In March of 2022, nearly six months after entering the hospital, Iacona got to go home.

She doesn’t remember anything from her 97 days on ECMO; even when she was awake for the mobility work, she was still so critically ill, and on sedative and pain medications. One thing she’ll never forget is the feeling of her son in her arms when she finally came home.

“He ran into the room screaming ‘Mommy!’” Iacona said. “The feeling was indescribable.”

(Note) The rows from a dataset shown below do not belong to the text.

(* ===== verification/TcpClient.v ===== *)
(** * The TCP client of the data nodes (crates/blockyard-ublk/src/tcp_client.rs)

    The connection pool, the handshake, and the exchange of requests with the data
    plane servers of [Protocol], each of which runs the data node of [DataNode].
    Per attempt the network may refuse a connection, lose a request, or lose the
    reply of a request that was served: the sequence of these events is an
    argument. *)

From S2P Require Import Prelude Text Common MetadataCache Placement Checksum ClientRecovery WritePipeline BlockHandler.
From S2P Require Import Auth Protocol DiskInventory FileSystem ExtentStore DataNode DataNodeSpec.

#[local] Open Scope N_scope.

(** ** The connection pool *)

Record TcpConnection := MkTcpConnection { cn_addr : SocketAddr; cn_handshake_done : bool }.

Record TcpDataNodeClient := MkTcpClient {
  tcp_node_addresses : gmap string SocketAddr;
  tcp_connections : gmap string TcpConnection;
}.

Definition TcpDataNodeClient_new : TcpDataNodeClient := MkTcpClient ∅ ∅.

Section pool.
Context `{!UuidDisplay}.

Definition tcp_register_node (node_id : NodeId) (addr : SocketAddr) (c : TcpDataNodeClient) : TcpDataNodeClient :=
  MkTcpClient (<[to_string node_id := addr]> (tcp_node_addresses c)) (tcp_connections c).

Definition tcp_unregister_node (node_id : NodeId) (c : TcpDataNodeClient) : TcpDataNodeClient :=
  MkTcpClient (delete (to_string node_id) (tcp_node_addresses c)) (delete (to_string node_id) (tcp_connections c)).

Definition drop_connection (node_id : NodeId) (c : TcpDataNodeClient) : TcpDataNodeClient :=
  MkTcpClient (tcp_node_addresses c) (delete (to_string node_id) (tcp_connections c)).

End pool.

(** ** The network *)

Inductive NetEvent :=
  | NetFine
  | NetRefused (msg : string)
  | NetRequestLost (msg : string)
  | NetReplyLost (msg : string).

(** A data plane server; a stopped one answers nothing. *)
Record Server := MkServer {
  sv_handler : DataNodeHandler;
  sv_node_id : NodeId;
  sv_auth_provider : option SharedSecretAuth;
  sv_running : bool;
}.

(** The client, the servers by address, the events to come, and a counter that
    supplies the clock and generated identifiers. *)
Record TcpWorld := MkTcpWorld {
  tw_client : TcpDataNodeClient;
  tw_servers : gmap SocketAddr Server;
  tw_net : list NetEvent;
  tw_tick : N;
}.

Definition set_client (c : TcpDataNodeClient) (w : TcpWorld) : TcpWorld :=
  MkTcpWorld c (tw_servers w) (tw_net w) (tw_tick w).

(** The next event, and the world after it. *)
Definition next_event (w : TcpWorld) : TcpWorld * NetEvent :=
  (MkTcpWorld (tw_client w) (tw_servers w) (tail (tw_net w)) (tw_tick w + 1), default NetFine (head (tw_net w))).

(** ** Answers *)

Definition convert_write_response (node_id : NodeId) (resp : WriteExtentResponse) : WriteAck :=
  let error :=
    if ws_success resp then None
    else
      let err_msg := default EmptyString (ws_error resp) in
      if str_contains "stale" err_msg || str_contains "epoch" err_msg then Some AckStaleEpoch
      else if str_contains "disk" err_msg || str_contains "unavailable" err_msg then Some AckDiskUnavailable
      else if str_contains "duplicate" err_msg then Some AckDuplicateOperation
      else Some (AckInternalError err_msg) in
  MkWriteAck node_id (ws_success resp) (ws_checksum resp) error.

Definition client_read_frame : list N → result Error (list N * list N) :=
  read_frame (λ e, ErrorNetwork ("failed to read frame length: " +:+ e))
    (λ e, ErrorNetwork ("failed to read frame data: " +:+ e)) ErrorNetwork.

Definition connection_lost : Error := ErrorNetwork ("failed to read frame length: " +:+ unexpected_eof).

Section client.
Context `{!UuidDisplay} `{!Hmac} `{!UuidError} `{!Blake3} `{!MetaCodec} `{!RecordCodec}.
Context `{!HashIter OperationId} `{!HashIter DiskId}.
Context `{!JsonCodec ProtocolMessage} `{!JsonCodec HandshakeRequest} `{!JsonCodec HandshakeResponse}.
Implicit Types w : TcpWorld.

(** ** Connections *)

Definition handshake_request : HandshakeRequest := MkHandshakeRequest CURRENT_PROTOCOL_VERSION None None [] None.

Definition connect_and_handshake (addr : SocketAddr) w : TcpWorld * result Error TcpConnection :=
  let '(w, ev) := next_event w in
  match ev, tw_servers w !! addr with
  | NetFine, Some sv =>
      if sv_running sv then
        match serve_handshake (tw_tick w) (sv_node_id sv) (sv_auth_provider sv)
                (write_frame (json_to_vec handshake_request)) with
        | Err _ => (w, Err connection_lost)
        | Ok (reply, _, _) =>
            match client_read_frame reply with
            | Err e => (w, Err e)
            | Ok (resp_bytes, _) =>
                match json_from_slice resp_bytes with
                | Err e => (w, Err (ErrorNetwork ("failed to deserialize handshake response: " +:+ e)))
                | Ok resp =>
                    if hs_accepted resp then (w, Ok (MkTcpConnection addr true))
                    else (w, Err (ErrorNetwork ("handshake rejected by " +:+ to_string addr +:+ ": "
                                                  +:+ default EmptyString (hs_message resp))))
                end
            end
        end
      else (w, Err (ErrorNetwork ("failed to connect to " +:+ to_string addr +:+ ": connection refused")))
  | NetFine, None => (w, Err (ErrorNetwork ("failed to connect to " +:+ to_string addr +:+ ": connection refused")))
  | (NetRefused msg | NetRequestLost msg | NetReplyLost msg), _ =>
      (w, Err (ErrorNetwork ("failed to connect to " +:+ to_string addr +:+ ": " +:+ msg)))
  end.

(** A pooled connection, or a new one that is put into the pool. *)
Definition get_connection (node_id : NodeId) w : TcpWorld * result Error TcpConnection :=
  let key := to_string node_id in
  let connect :=
    match tcp_node_addresses (tw_client w) !! key with
    | None => (w, Err (ErrorNetwork ("no address registered for node " +:+ to_string node_id)))
    | Some addr =>
        match connect_and_handshake addr w with
        | (w, Ok conn) =>
            (set_client (MkTcpClient (tcp_node_addresses (tw_client w))
                           (<[key := conn]> (tcp_connections (tw_client w)))) w, Ok conn)
        | (w, Err e) => (w, Err e)
        end
    end in
  match tcp_connections (tw_client w) !! key with
  | Some conn => if cn_handshake_done conn then (w, Ok conn) else connect
  | None => connect
  end.

(** ** Requests *)

Definition set_server (addr : SocketAddr) (sv : Server) w : TcpWorld :=
  MkTcpWorld (tw_client w) (<[addr := sv]> (tw_servers w)) (tw_net w) (tw_tick w).

(** The server serves the bytes of one request; the reply, as far as it arrives. *)
Definition exchange (addr : SocketAddr) (bytes : list N) w : TcpWorld * result Error (list N) :=
  let '(w, ev) := next_event w in
  match ev, tw_servers w !! addr with
  | (NetRefused msg | NetRequestLost msg), _ => (w, Err (ErrorNetwork msg))
  | _, None => (w, Err connection_lost)
  | _, Some sv =>
      if sv_running sv then
        let '(h, served) := serve_request bytes (sv_handler sv) in
        let running := match served with Stopped => false | _ => true end in
        let w := set_server addr (MkServer h (sv_node_id sv) (sv_auth_provider sv) running) w in
        match served, ev with
        | Answered out _, NetFine => (w, Ok out)
        | Answered _ _, (NetReplyLost msg | NetRefused msg | NetRequestLost msg) => (w, Err (ErrorNetwork msg))
        | _, _ => (w, Err connection_lost)
        end
      else (w, Err connection_lost)
  end.

Definition try_write_extent (node_id : NodeId) (operation_id : OperationId) (session_id : SessionId)
    (volume_id : VolumeId) (extent_id : ExtentId) (extent_version : N) (epoch : EpochId) (data : list N)
    (checksum : string) w : TcpWorld * result Error WriteAck :=
  match get_connection node_id w with
  | (w, Err e) => (w, Err e)
  | (w, Ok conn) =>
      let write_req := MkWriteExtentRequest operation_id session_id volume_id extent_id extent_version epoch None
                         checksum (N.of_nat (length data)) None in
      let msg_bytes := json_to_vec (WriteReq write_req) in
      match exchange (cn_addr conn) (write_frame msg_bytes ++ data) w with
      | (w, Err e) => (w, Err e)
      | (w, Ok reply) =>
          match client_read_frame reply with
          | Err e => (w, Err e)
          | Ok (resp_bytes, _) =>
              match json_from_slice resp_bytes with
              | Err e => (w, Err (ErrorNetwork ("failed to deserialize write response: " +:+ e)))
              | Ok (WriteResp resp) => (w, Ok (convert_write_response node_id resp))
              | Ok _ => (w, Err (ErrorNetwork "unexpected response type"))
              end
          end
      end
  end.

(** An error drops the connection and is retried once. *)
Definition tcp_write_extent (node_id : NodeId) (operation_id : OperationId) (session_id : SessionId)
    (volume_id : VolumeId) (extent_id : ExtentId) (extent_version : N) (epoch : EpochId) (data : list N)
    (checksum : string) w : TcpWorld * result Error WriteAck :=
  let attempt := try_write_extent node_id operation_id session_id volume_id extent_id extent_version epoch data checksum in
  match attempt w with
  | (w, Ok ack) => (w, Ok ack)
  | (w, Err _) => attempt (set_client (drop_connection node_id (tw_client w)) w)
  end.

Definition try_read_extent (node_id : NodeId) (volume_id : VolumeId) (extent_id : ExtentId) (extent_version : N)
    (offset len : N) w : TcpWorld * result Error (list N) :=
  match get_connection node_id w with
  | (w, Err e) => (w, Err e)
  | (w, Ok conn) =>
      let read_req := MkReadExtentRequest (OperationId_new (tw_tick w)) (SessionId_new (tw_tick w)) volume_id extent_id
                        extent_version (EpochId_new 0) offset len in
      match exchange (cn_addr conn) (write_frame (json_to_vec (ReadReq read_req))) w with
      | (w, Err e) => (w, Err e)
      | (w, Ok reply) =>
          match client_read_frame reply with
          | Err e => (w, Err e)
          | Ok (resp_bytes, rest) =>
              match json_from_slice resp_bytes with
              | Err e => (w, Err (ErrorNetwork ("failed to deserialize read response: " +:+ e)))
              | Ok (ReadResp resp) =>
                  if rs_success resp then
                    if decide (0 < rs_payload_size resp) then
                      match read_exact (rs_payload_size resp) rest with
                      | Some (payload, _) => (w, Ok payload)
                      | None => (w, Err (ErrorNetwork ("failed to read payload: " +:+ unexpected_eof)))
                      end
                    else (w, Ok [])
                  else (w, Err (ErrorStorage ("read failed on node " +:+ to_string node_id +:+ ": "
                                                +:+ default EmptyString (rs_error resp))))
              | Ok _ => (w, Err (ErrorNetwork "unexpected response type"))
              end
          end
      end
  end.

Definition tcp_read_extent (node_id : NodeId) (volume_id : VolumeId) (extent_id : ExtentId) (extent_version : N)
    (offset len : N) w : TcpWorld * result Error (list N) :=
  let attempt := try_read_extent node_id volume_id extent_id extent_version offset len in
  match attempt w with
  | (w, Ok data) => (w, Ok data)
  | (w, Err _) => attempt (set_client (drop_connection node_id (tw_client w)) w)
  end.

(** [DataNodeReader::read_extent]. *)
Definition tcp_reader_read_extent (node_id : NodeId) (volume_id : VolumeId) (extent_id : ExtentId)
    (extent_version : N) (offset len : N) w : TcpWorld * result ReadError DataNodeReadResult :=
  let '(w, r) := tcp_read_extent node_id volume_id extent_id extent_version offset len w in
  (w, match r with
      | Ok data => Ok (MkReadResult extent_id extent_version (compute_checksum data) data)
      | Err e => Err (RdDataNodeReadFailed node_id (to_string e))
      end).

End client.
(* ===== verification/TcpCluster.v ===== *)
(** * A cluster of data nodes behind TCP

    The data nodes of [DataNode], served by [Protocol] and reached through
    [TcpClient], keep the contract [DataNodeLaws] and [DataNodeReaderLaws] on which
    the write pipelines and the block handler rely, whatever the network loses and
    whatever system calls fail; so what is proved of these clients holds of the
    composed system. *)

From S2P Require Import Prelude Common MetadataCache Placement Checksum ClientRecovery WritePipeline BlockHandler.
From S2P Require Import Auth Protocol DiskInventory FileSystem ExtentStore DataNode DataNodeSpec TcpClient.

#[local] Open Scope N_scope.

(** ** Serving one request *)

Section serving.
Context `{!UuidDisplay} `{!JsonCodec ProtocolMessage} {St : Type} `{!DataPlaneHandler St}.

(** A message arrives as it was sent, or not at all. *)
Lemma message_arrives {E} (io_len io protocol : string → E) (m m' : ProtocolMessage) frame rest rest' :
  read_frame io_len io protocol (write_frame (json_to_vec m) ++ rest) = Ok (frame, rest') →
  json_from_slice frame = Ok m' → m' = m ∧ rest' = rest.
Proof.
  intros Hf Hj. destruct (decide (N.of_nat (length (json_to_vec m)) ≤ MAX_FRAME_SIZE)) as [Hle|Hgt].
  - rewrite frame_round_trip in Hf by done. injection Hf as <- <-. rewrite json_round_trip in Hj. by injection Hj as <-.
  - pose proof (frame_too_large io_len io protocol (json_to_vec m) rest) as Hl. rewrite Hf in Hl.
    destruct Hl as (n & Hn & ->); [lia|]. apply (json_cut_short m) in Hn. by rewrite Hj in Hn.
Qed.

Lemma serve_write req payload (h h' : St) served :
  wq_payload_size req = N.of_nat (length payload) →
  serve_request (write_frame (json_to_vec (WriteReq req)) ++ payload) h = (h', served) →
  (h' = h ∧ ∀ out rest, served ≠ Answered out rest) ∨
  ∃ r, dp_handle_write req payload h = (h', r) ∧
    ∀ out rest, served = Answered out rest → ∃ resp, r = Some resp ∧ out = write_frame (json_to_vec (WriteResp resp)).
Proof.
  intros Hsize. unfold serve_request.
  destruct (read_frame _ _ _ _) as [[frame rest]|e] eqn:Hf; [|intros Hs; left; destruct e; by simplify_eq].
  destruct (json_from_slice frame) as [m|e] eqn:Hj; [|intros [= <- <-]; by left].
  destruct (message_arrives _ _ _ _ _ _ _ _ Hf Hj) as [-> ->].
  assert (read_exact (wq_payload_size req) payload = Some (payload, [])) as ->.
  { rewrite <- (app_nil_r payload) at 1. by apply read_exact_app. }
  destruct (dp_handle_write req payload h) as [h1 [resp|]]; intros [= <- <-]; right.
  - exists (Some resp). split; [done|]. intros out rest' [= <- <-]. by exists resp.
  - by exists None.
Qed.

Lemma serve_read req (h h' : St) served :
  serve_request (write_frame (json_to_vec (ReadReq req))) h = (h', served) →
  (h' = h ∧ ∀ out rest, served ≠ Answered out rest) ∨
  ∃ r, dp_handle_read req h = (h', r) ∧
    ∀ out rest, served = Answered out rest →
      ∃ resp data, r = Return (Some (resp, data)) ∧ out = write_frame (json_to_vec (ReadResp resp)) ++ default [] data.
Proof.
  unfold serve_request. rewrite <- (app_nil_r (write_frame _)).
  destruct (read_frame _ _ _ _) as [[frame rest]|e] eqn:Hf; [|intros Hs; left; destruct e; by simplify_eq].
  destruct (json_from_slice frame) as [m|e] eqn:Hj; [|intros [= <- <-]; by left].
  destruct (message_arrives _ _ _ _ _ _ _ _ Hf Hj) as [-> ->].
  destruct (dp_handle_read req h) as [h1 [[[resp data]|]|]]; intros [= <- <-]; right.
  - eexists. split; [done|]. intros out rest' [= <- <-]. by exists resp, data.
  - eexists. split; [done|]. done.
  - eexists. split; [done|]. done.
Qed.

End serving.

(** ** The world *)

(** Nodes have addresses of their own, pooled connections lead to them, and every
    store is registered under its disk. *)
Record tcp_ok (w : TcpWorld) : Prop := {
  tok_addresses : ∀ k1 k2 a, tcp_node_addresses (tw_client w) !! k1 = Some a →
    tcp_node_addresses (tw_client w) !! k2 = Some a → k1 = k2;
  tok_connections : ∀ k c, tcp_connections (tw_client w) !! k = Some c →
    tcp_node_addresses (tw_client w) !! k = Some (cn_addr c);
  tok_stores : ∀ a sv, tw_servers w !! a = Some sv → stores_ok (nd_service (dh_node (sv_handler sv)));
}.

Section world.
Context `{!UuidDisplay} `{!Hmac} `{!UuidError} `{!Blake3} `{!MetaCodec} `{!RecordCodec}.
Context `{!HashIter OperationId} `{!HashIter DiskId}.
Context `{!JsonCodec ProtocolMessage} `{!JsonCodec HandshakeRequest} `{!JsonCodec HandshakeResponse}.
Implicit Types (w : TcpWorld) (n : NodeId).

(** The data node behind the address of [n]. *)
Definition handler_at n w : option DataNodeHandler :=
  addr ← tcp_node_addresses (tw_client w) !! to_string n; sv_handler <$> tw_servers w !! addr.

Definition world_stored w n (x : ExtentId) (ver : N) : option (list N) :=
  h ← handler_at n w; node_stored (dh_node h) x ver.

Definition world_record w n (op : OperationId) : option OperationRecord :=
  h ← handler_at n w; check_duplicate op (nd_service (dh_node h)).

Definition world_seen w n (op : OperationId) : Prop := is_Some (world_record w n op).

Lemma node_id_to_string_inj n n' : to_string n = to_string n' → n = n'.
Proof.
  destruct n as [u], n' as [u']. unfold to_string, NodeId_display. intros Heq%(f_equal uuid_parse).
  simpl in Heq. rewrite !uuid_parse_to_string in Heq. congruence.
Qed.

(** Only connections may differ. *)
Definition same_servers w w' : Prop :=
  tcp_node_addresses (tw_client w') = tcp_node_addresses (tw_client w) ∧ tw_servers w' = tw_servers w.

Lemma same_servers_handler w w' n : same_servers w w' → handler_at n w' = handler_at n w.
Proof. intros [Ha Hs]. unfold handler_at. by rewrite Ha, Hs. Qed.

Lemma connect_same addr w w' r :
  connect_and_handshake addr w = (w', r) →
  w' = (next_event w).1 ∧ ∀ conn, r = Ok conn → cn_addr conn = addr.
Proof.
  unfold connect_and_handshake. destruct (next_event w) as [w1 ev]. simpl. intros Hc.
  repeat case_match; simplify_eq/=; (split; [done|]); naive_solver.
Qed.
(** The greatest of the reports about [n] and what was believed before. *)
Lemma apply_updates_belief now us ml n :
  n ≠ ml_local_id ml →
  belief (apply_updates now us ml) n =
    foldl belief_join (belief ml n) (update_belief <$> filter (λ u, mu_node_id u = n) us).
Proof.
  unfold apply_updates. revert ml. induction us as [|u us IH]; intros ml Hn; simpl; [done|].
  rewrite IH by by rewrite apply_update_local. rewrite apply_update_belief by done. rewrite filter_cons.
  by case_decide.
Qed.

(** [a] is the greatest of [o] and the elements of [bs]. *)
Definition greatest (o : option Belief) (bs : list Belief) (a : option Belief) : Prop :=
  (∀ b, o = Some b ∨ b ∈ bs → ∃ c, a = Some c ∧ belief_le b c) ∧ (∀ c, a = Some c → o = Some c ∨ c ∈ bs).

#[export] Instance belief_le_preorder : PreOrder belief_le.
Proof. split; [intros a; unfold belief_le; lia|]. intros a b c. unfold belief_le. lia. Qed.

Lemma belief_le_antisymm a b : belief_le a b → belief_le b a → a = b.
Proof. destruct a, b. unfold belief_le. simpl. intros. f_equal; lia. Qed.

Lemma foldl_belief_join o bs : greatest o bs (foldl belief_join o bs).
Proof.
  revert o. induction bs as [|b bs IH]; intros o; simpl.
  { split; [|auto]. intros b [->|Hin%elem_of_nil]; [|done]. by exists b. }
  destruct (IH (belief_join o b)) as [Hle Hin]. destruct (belief_join o b) as [j|] eqn:Hj; [|done].
  destruct (belief_join_le _ _ _ Hj) as [Hb Ho]. split.
  - assert (∀ b', belief_le b' j → ∃ c, foldl belief_join (Some j) bs = Some c ∧ belief_le b' c) as Hj'.
    { intros b' Hb'. destruct (Hle j) as (c & -> & ?); [by left|]. exists c. split; [done|by etrans]. }
    intros b' [->|[->|?]%elem_of_cons]; [by apply Hj', Ho|by apply Hj'|apply Hle; by right].
  - intros c Hc. destruct (Hin c Hc) as [[= ->]|?]; [|set_solver].
    unfold belief_join in Hj. destruct o as [a|]; [case_decide|]; simplify_eq; set_solver.
Qed.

She knows it sounds like a cliché to say that she wakes up and goes to sleep feeling grateful to be alive, to be healthy, and to have her family. But that’s how it is. Picking out a Christmas tree with her family, getting to be a teacher, and hearing her 5-year-old call out, “I love you, Mommy—You’re the best in the world,” all remind her how lucky she is.

“I’m going to really soak it in,” Iacona said, “because this is my second chance.”

An earlier version of this story was published in 2022.

Bri, Phil, and Brayson Iacona at Brayson’s Pre-K graduation ceremony in 2025
Bri, Phil, and Brayson Iacona at Brayson’s Pre-K graduation ceremony in 2025.